[Stored items]
[Start of Attachment]
(** * Hourai: member validation, purge and manual override

    A shallow embedding of the validation extension of Hourai:
    - [hourai/extensions/validation/context.py]   (ValidationContext),
    - [hourai/extensions/validation/rejectors.py] (the rejectors),
    - [hourai/bot/extensions/validation/__init__.py] (purge and the
      reaction handler),
    together with the properties its specification states about them.

    Conventions.  Python objects are records; [None] is [option]; a
    [datetime] is an integer time stamp; a role, a user or a guild is named
    by its integer id; text is an ASCII [string].  A coroutine is a
    function that passes the state it touches; an exception is a value of
    [Error] returned beside the state reached when it was raised. *)

From Stdlib Require Import ZArith String Ascii.
From stdpp Require Import base option list strings gmap.

(** ** Exceptions

    The subclasses of [Exception] the modelled code raises or handles.
    [RuntimeError] stands for any other [Exception]. *)
Inductive Error : Type :=
| AssertionError
| Forbidden
| ValueError
| AttributeError
| RuntimeError.

#[global] Instance Error_eq_dec : EqDecision Error.
Proof. solve_decision. Defined.

(** Outcome of a call that may raise. *)
Inductive result (A : Type) : Type :=
| Ok (a : A)
| Raised (error : Error).
Arguments Ok {A} a.
Arguments Raised {A} error.

(** ** Platform objects *)

Record Permissions : Type := {
  manage_roles : bool;
  kick_members : bool;
  ban_members : bool
}.

Module Member.
Record t : Type := {
  id : Z;
  name : option string;
  joined_at : option Z;
  roles : list Z;
  bot : bool;
  premium_since : option Z;
  guild_permissions : Permissions
}.
End Member.

Module User.
Record t : Type := { name : string }.
End User.

(** An entry of [guild.bans()]. *)
Module BanEntry.
Record t : Type := { user : User.t; reason : option string }.
End BanEntry.

(** A record of [BanStorage]: a ban of the user in some guild. *)
Module Ban.
Record t : Type := { guild_id : Z; reason : option string }.
End Ban.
[End of Attachment]
#### Problem statement:
Exactly as they stand in the records above, print the lines from the one containing "End BanEntry." through the final line, inclusive.

#### Your response:
End BanEntry.

(** A record of [BanStorage]: a ban of the user in some guild. *)
Module Ban.
Record t : Type := { guild_id : Z; reason : option string }.
End Ban.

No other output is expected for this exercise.